These days, when I come home, or when Dar comes home, he walks right up to me and takes my hand. He wants me to do something that he can’t express on his iPad/talker. I could put the requisite icons on his talker, but I’m not sure what words would be appropriate, and I’m also not sure that Dar regularly requesting this particular action would be appropriate.
In this situation, Dar leads me to the living room couch. Then he stands and waits for me to sit down. If I refuse, he pushes me to the couch. Sometimes I just laugh and say “Okay, just wait a minute Dar,” and grab my phone or laptop because I know I’ll be stuck on the couch with him for quite some time. When asked to wait in this way, Dar often stamps his foot and goes “UNH!” However, he’ll generally manage himself until my speedy return.

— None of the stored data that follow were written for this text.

(* ===== verification/Prelude.v ===== *)
(** * The KUKSA.val databroker, verified

    A development beside the Rust broker of
    src/kuksa_databroker/databroker/src/ (DB below), its client libraries
    (src/kuksa_databroker/lib, LIB below) and its interactive clients
    (src/kuksa_databroker/databroker-cli/src, CLI below).  The broker keeps the
    last value and the target of every signal of a vehicle and serves them to
    clients that carry tokens.  This header describes the whole library; the
    rest of this file is the vocabulary the other files share.

    ** The program and its parts

    - A client reaches a gRPC service (DB/grpc).  An interceptor
      (DB/grpc/server.rs) decodes the bearer token (DB/authorization/jwt) and
      turns its scopes into [Permissions] (DB/permissions.rs): four matchers of
      path patterns (DB/glob.rs) and an expiry time.
    - A handler of the service (DB/grpc/kuksa_val_v1/val.rs) converts messages
      (conversions.rs) and calls the broker (DB/broker.rs) under those
      permissions.
    - The broker has a [Database] of entries with an index of paths, and
      [Subscriptions], each behind a lock of its own.  An update is reduced to
      its changes, validated and applied; then the subscribers whose fields
      changed are notified over channels.
    - A query subscription is an SQL text compiled (DB/query/compiler.rs) to an
      expression that the executor (DB/query/executor.rs) evaluates on the
      values of its inputs whenever one of them changes.
    - The older services of sdv.databroker.v1 (DB/grpc/sdv_databroker_v1) and a
      VISS v2 server over web sockets (DB/viss) are other ways to the same
      broker operations.  A provider registers signals and streams their
      values; a socket has its own subscriptions, each with a task that
      forwards notifications.
    - At start (DB/main.rs) the broker reads VSS files (DB/vss.rs): trees of
      branches and signals, flattened into entries.
    - A client (LIB/common) holds an address, a token and a connection that it
      opens when it is first needed; LIB/kuksa and LIB/sdv wrap the methods of
      the two gRPC services.  The command line client (CLI) reads lines, calls
      one of the two libraries, prints what comes back and completes paths.

    ** Files

    - [Prelude]: [result], the [let?] notation for the operator [?], string,
      list and map lemmas, tactics and hint databases, [HashOrder].
    - [Floats], [Types] (DB/types.rs): f32 and f64 as IEEE 754 values;
      [DataType], [DataValue] and the operators [greater_than], [less_than]
      and [equals].
    - [Regex]: a language semantics of regular expressions, an executable
      matcher, and the interface of the crate [regex].
    - [Glob] (DB/glob.rs): the pattern texts as the source builds them.
    - [Permissions] (DB/permissions.rs), [Auth] (DB/authorization/mod.rs,
      jwt/scope.rs, jwt/decoder.rs and the interceptor of DB/grpc/server.rs).
    - [Entry], [Database], [Broker] (DB/broker.rs): one signal; the entries and
      their guarded accesses; subscriptions and the operations of clients.
    - [Query] (DB/query/expr.rs, compiler.rs, executor.rs).
    - [Delivery], [System]: theorems about [Broker], and the broker as a
      transition system whose steps are its critical sections.
    - [Locks] (DB/broker.rs once more): the same operations as tasks, cut at
      every [await]: the two locks and who waits for them, channels of ten
      messages, requests that are given up.  [LocksSpec] has the invariant and
      the progress of the tasks, [LocksRun] what runs of them do.
    - [ProtoVal], [KuksaVal] (DB/grpc/kuksa_val_v1/conversions.rs, val.rs):
      messages and handlers; [KuksaValSpec] has their specifications.
    - [ProtoSdv], [Sdv], [SdvSpec] (DB/grpc/sdv_databroker_v1/conversions.rs,
      broker.rs, collector.rs): the same for the older services.
    - [Vss], [VssSpec] (DB/vss.rs), [Startup], [StartupSpec] (DB/main.rs): VSS
      files and what the broker does before it serves.
    - [Main] (DB/main.rs): the arguments of the command line as data, and the
      start from the arguments to the configured server.  [Lifecycle],
      [LifecycleSpec] (DB/main.rs, DB/grpc/server.rs): the process from the
      first connection to its exit, over the tasks of [Locks]; the graceful
      shutdown on a signal.
    - [Display]: [to_string] of the primitive types.  [VissTypes], [Viss],
      [VissSpec] (DB/viss/v2/types.rs, conversions.rs, server.rs and
      DB/viss/server.rs): messages, requests and one web socket.
    - [Server]: all services as steps on one broker.
    - [Client] (LIB/common/src/lib.rs, LIB/kuksa/src/lib.rs,
      LIB/sdv/src/lib.rs): connections and calls, written against the interface
      [Remote] of what is at the other end; [ClientSpec] has the theorems that
      hold for every [Remote], [ClientServer] implements [Remote] by the broker
      and its interceptor.
    - [Search]: the searches of the crate [regex] on the patterns of [Regex],
      leftmost-first.  [Cli] (CLI/cli.rs and what kuksa_cli.rs and sdv_cli.rs
      repeat), [KuksaCli] (CLI/kuksa_cli.rs), [SdvCli] (CLI/sdv_cli.rs,
      CLI/main.rs): reading and printing values, the commands, the loop and the
      completion.  [CliSpec] and [CliServer] have their theorems, alone and
      connected to the broker; [CliTotal] that they do not panic.
    - [ProtoText] (databroker-proto/src/lib.rs): types and values read from
      texts.
    - [TypesTests], [GlobTests], [BrokerTests], [ServiceTests], [CliTests]: the
      unit tests of the source files, evaluated on the model; [FeatureTests]:
      the acceptance tests of databroker/tests, their scenarios text for text
      and the steps that interpret them, run against [Client] and [Server].

    ** What the theorems show

    - The whole server.  [Server.server_refines]: every handler of every
      service is a run of the critical sections of [System], so the invariants
      below hold for it; [Server.update_then_viss_get] follows a value from a
      provider of one service to a reader of another.
    - Invariants.  [Database.db_inv_reachable]: ids are unique, paths and
      entries are in bijection, paths are valid, every stored value has the
      declared type.  [System.sys_inv_reachable] extends this to the whole
      broker under every interleaving, [System.registrations_permanent] says
      that a registered path keeps its id and metadata.
    - Concurrency.  [LocksSpec.machine_inv_reachable] is the invariant again,
      with the tasks, locks and channels; [LocksRun.no_deadlock] (every request
      is answered when subscribers read, in a bounded number of steps),
      [LocksRun.request_alone] (the tasks refine the operations of [Broker]),
      [LocksRun.notifications_consistent] (nothing is written while an update
      notifies).  [LocksRun.stalled_subscriber] and
      [LocksRun.cancelled_update_undelivered] say what a subscriber that does
      not read does to the others.
    - Authorization.  [Database.update_authorized] (what an update may
      change), [Database.read_by_path], [Database.iter_entries_spec],
      [KuksaValSpec.get_no_leak] (what a reader may see) and
      [Delivery.noninterference] (neither reads nor notifications depend on
      values the token may not read).  [Auth.claims_grant],
      [Auth.scope_roundtrip] and [Auth.interceptor_admits] tie permissions to
      the token.
    - Delivery.  [Delivery.change_notify_content] and
      [Delivery.query_notify_content] (exact content of notifications),
      [Delivery.subscribe_fresh] and [Delivery.update_entries_fresh] (a
      subscriber's view is the database's), [Delivery.update_entries_independent].
    - Functional behaviour of the store: [Database.update_accepted],
      [Database.update_stores], [Database.add_registers],
      [Entry.validate_value_spec], [Entry.validate_allowed_spec].
    - Queries.  [Query.execute_type_sound], [Query.input_spec_complete],
      [Query.execute_no_panic], [Query.compare_with_literal].
    - Service.  [KuksaValSpec.get_spec] (the handler's loops refine a
      comprehension over the database), [KuksaValSpec.set_then_read],
      [KuksaValSpec.set_targets_actuators], [KuksaValSpec.val_subscribe_spec],
      [ProtoVal.datapoint_roundtrip].
    - The older services.  [SdvSpec.set_datapoints_spec],
      [SdvSpec.update_datapoints_spec] and [SdvSpec.register_datapoints_spec]
      give reply and database item by item, [SdvSpec.stream_equals_calls]
      reduces streaming to calls; [SdvSpec.get_datapoints_spec],
      [ProtoSdv.sdv_datapoint_roundtrip].
    - VSS files.  [VssSpec.data_entry_typed], [VssSpec.flatten_exact] (the
      flat map against the tree) and [StartupSpec.read_metadata_file_spec] (the
      database against the flat map).
    - VISS.  [VissSpec.viss_set_spec], [VissSpec.viss_metadata_exact],
      [VissSpec.viss_value_roundtrip] and [VissSpec.viss_value_bounds] (texts
      and values), [VissSpec.viss_events_active] and
      [VissSpec.viss_one_response] (the socket as a state machine).
    - Start and end.  [Main.main_start_secure] (what the arguments must say for
      the broker to serve without TLS or without authorization),
      [LifecycleSpec.graceful_shutdown] (after a signal that meets no
      registration in progress the process can run to its exit) and
      [LifecycleSpec.late_subscription_blocks_exit] (a subscription registered
      after the subscriptions were dropped keeps it from exiting).
    - Clients.  [CliTotal.cli_never_panics]: the interactive programs answer
      every line and end when they should, with any server that keeps the
      promise [CliTotal.HonestRemote], which the broker does
      ([CliTotal.broker_honest]).  [ClientServer.client_set_then_get] and
      [CliServer.cli_feed_then_get] follow a value from a call, and from a line
      that is typed, through every layer into the database and back;
      [CliSpec.cli_value_roundtrip] and [CliSpec.cli_value_typed] (texts and
      values), [CliSpec.completion_spec] (completion against the set of paths),
      [CliSpec.clients_read_alike] (the two clients),
      [ClientSpec.set_current_values_prefix] (a call that fails has done a
      prefix of its work).
    - Patterns and values: [Glob.glob_plain_spec], [Glob.glob_wildcard_spec],
      [Glob.glob_all], [Glob.is_valid_path_spec],
      [Glob.is_valid_pattern_spec], [Types.compare_integers],
      [Types.comparison_defined], [ProtoText.value_new_typed] and
      [ProtoText.value_new_as_cli] (the values of the texts).
    - Conformance.  [TypesTests.types_tests_pass], [GlobTests.glob_tests_pass],
      [BrokerTests.broker_tests_pass], [ServiceTests.service_tests_pass],
      [CliTests.cli_tests_pass] and [FeatureTests.feature_passes]: the tests of
      the repository hold of the definitions that are proved about.
    - Behaviour that differs from what a comment, a document or SQL says is
      proved as it is: [System.subscribe_race_loses_update],
      [Delivery.repeated_id_masks_change], [Query.between_integers],
      [Query.between_literal_never_executes],
      [Glob.glob_double_wildcard_middle], [Types.equals_self_float],
      [Entry.not_available_refused], [Auth.scope_digit_refused],
      [KuksaValSpec.get_single_metadata_field],
      [StartupSpec.narrow_allowed_dropped], [ClientSpec.unheard_client_stuck],
      [ClientSpec.failed_reconnect_keeps_channel],
      [ClientServer.set_metadata_ignored],
      [ClientServer.subscribe_metadata_silent],
      [CliServer.cli_set_keeps_targets], [CliSpec.token_clears_completion]; and [VissSpec.viss_metadata_exact]
      compares paths as texts, as the source does.

    ** Modelling choices

    - Integers are [Z]; [Types.dv_wf] keeps a value at its width.  Entry ids
      are [i32] from an atomic counter that wraps around: the invariant on
      unique ids holds while fewer than 2^32 entries were registered.
    - Time is an argument: an operation has one clock reading [now].
    - A [HashMap] is a [gmap]; where the source iterates over one, the order is
      the class [HashOrder], any permutation of the map's pairs.
    - An [mpsc] channel is an index into a store shared by its two ends: the
      messages sent and whether the receiver is gone.  An operation run as a
      whole is run with subscribers that read: a [send] on an open channel
      completes.  In [Locks] a channel has room for ten messages, a [send] waits
      for room, and the two theorems that compare the views are
      [LocksRun.request_alone] and [LocksRun.stalled_subscriber].
    - tokio's locks are the class [LockPolicy]: the first in line may go, and
      who holds a lock is read off the states of the tasks.
    - A task is a step on its state ([Sdv.stream_step], [Viss.ws_step]); what
      wakes it, a clock reading, a fresh identifier and whether a bounded
      channel is full are part of the event, so theorems hold for every order.
    - A method of a client is a computation on the client and the network
      ([Client.M]).  The network of [ClientServer] loses nothing and serves one
      request at a time; other clients are covered by [Server.server_refines],
      since a request is a run of the broker's critical sections.  The channel
      of connection states keeps every state (its capacity is one, so a reader
      that lags would miss some).
    - A line typed at a client is one step, with one clock reading; its output
      is what it writes to the two streams.  Operations on text are those of
      ASCII text.
    - Third-party crates are classes of operations: [RegexEngine],
      [SqlParser], [JwtLibrary], [Timestamps], [SerdeJson], [VissJson],
      [Tonic] (with http), [RegexSearch], [AnsiTerm], [CliEnv], [Clap] and
      [TokenEncoder].  Their laws ([RegexLaws], [GlobLaws], [ScopeLaws],
      [TimestampLaws], [SerdeLaws], [ClapLaws]) state documented behaviour on
      ASCII text, and each has an instance that satisfies it.
    - [debug_assert!] is off, as in a release build.  In [Query] the texts of
      error messages are dropped, the error constructors are kept.
    - All functions that model code are structurally recursive and total, so
      their theorems speak of results, not of runs that might end.  Fuel occurs
      in three places.  The reader of pattern texts of the concrete regex engine
      that the witnesses use and the search of [Search] have one unit per
      character, and each step of either uses up a character.  The printer of floats
      ([Display.shortest]) tries up to seventeen digits, which identify every
      f64 (nine are enough for an f32), at a decimal point that 400 places
      reach; a theorem about printed floats names the floats it found digits
      for ([Display.printable]).

    ** Not modelled

    Of the modelled parts, the JSON texts of VISS messages and of VSS files
    (derived with serde), the conversion of a VISS value to [SystemTime], which
    nothing uses, and of the interactive clients the history and the drawing of
    the line editor, the logo and failing writes to the terminal.  Of the tests,
    the one that verifies a signature with an RSA key: the cryptography is the
    class [JwtLibrary].  Sockets, TLS, logging, the parsing of the command line
    by clap (its declaration is modelled) and the code generated from .proto
    files are outside: input and output, or code that is not in the repository.
    The VISS server has a part in the start and none in the end of the process,
    which does not wait for it.  Outside too are the programs of
    LIB/databroker-examples, which measure the speed of the broker, and the C++,
    Go and Python parts. *)

(** ** Shared vocabulary *)

From stdpp Require Export prelude gmap strings pretty.
From Stdlib Require Export ZArith Lia.
From Stdlib Require Ascii String.
Export Ascii.AsciiSyntax String.StringSyntax.
Delimit Scope char_scope with char.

In this situation, I sit down. And Dar’s face beams like that of a kid being handed a chocolate bar. Dar scrambles up on the couch just to my left. And now comes the big payoff for him: he gets to touch my shirt collar. He fondles it. For minutes on end. You know how your teenage boy acts when he plays video games? That’s Dar. He’s almost drooling. For ten minutes or more if I let him. (I usually don’t.)
No, I don’t understand it either.
Dar prefers it if I’m wearing a collared shirt, although he’ll occasionally fondle my T-shirt collar if he’s got nothing else to go on. He’s doesn’t do this to his Mom. He does do it to male guests, and I think only on their dress-collar or turned up jacket collar.
But he’s more into doing it to me. He’ll also move my hands into positions that he thinks they should be in. He will also push my head a little. THAT I don’t like. “Not the head, Dar,” I say firmly, and Dar looks at me quizzically, like “why can’t I move your head?” But mostly, it’s just the stimming on the collar.
Dar has one other stim that he’s been doing lately. He can request this one on his talker, although there are two problems with that: he doesn’t usually need to, and he’s not actually asking for what he’s asking for. Today he needed to; he was “UNH!”-ing in my car. I handed him the talker. He found it: “read book.” But he didn’t really want me to read a book to him. (When I do, he often physically pushes it away.) He wanted me to hand him a book he’d noticed on the passenger seat of the car.
This wasn’t a Dr. Seuss book or any other book written for Dar’s age group. This was Zadie Smith’s “White Teeth.” And what’s more, Dar didn’t want to read it. But I let him have it anyway.
As we walked from the car to the hospital for his weekly speech therapy, Dar was giggling with pleasure as he fiddled and flapped through the pages. No, Dar doesn’t flap his arms in the autistic sense that even Sesame Street is representing now, but Dar does flap book pages, just watching them. It’s not comparable to the way we used to watch primitive, page-by-page homemade cartoons…it’s more just watching pages go flap-flap-flap-flap-flap.
That, I could live with. But he also rips the covers off of books. And sometimes the pages out of them. That’s harder to live with.
And he can do it whenever he wants at home. Our living room contains six massive bookshelves. If Dar continues at his current rate, we’ll be down to five.
When this started, maybe six months ago, I used to swat the books out of his hand and say NOOO. Then Dar would freak out. That worked as a negative reinforcer…on me. At other times, I would just find a ripped up book somewhere. Almost like a dog had chewed it. And as with dog training, if you don’t catch the infraction within the minute it happens, if you wait until many minutes later, well, it doesn’t do a whole lot to yell at the perpetrator.
So now I find myself cataloguing which books Dar has destroyed, and I keep hoping he won’t destroy one I really care about. Stendhal “Scarlet and Black”? Yeah, I can live with Dar destroying that. Flaubert’s “Salammbo”? Yeah, meh. Michael Shaara’s “The Killer Angels”? Meh. Randall Jarrell’s “Pictures from an Institution”? Meh. William Styron’s “The Confessions of Nat Turner”? Well, I don’t love that, but then, white people aren’t supposed to write historical fiction about real black heroes like Turner now anyway. File that under meh.
But I don’t let him have “White Teeth” for too long.
And he trashed Alice Walker’s “The Same River Twice” and I am NONE TOO pleased.
I guess we could train Dar better. Or move the books. Or wall them off from him somehow. Or wait for him to outgrow this, as he outgrew putting dirt in his mouth and 100 other little stem-obsessions. But there’s also the strong possibility that we’ll just let Dar nudge us into buying more on Kindle or Audible.
Maybe Dar knows more about the 21st century than we do.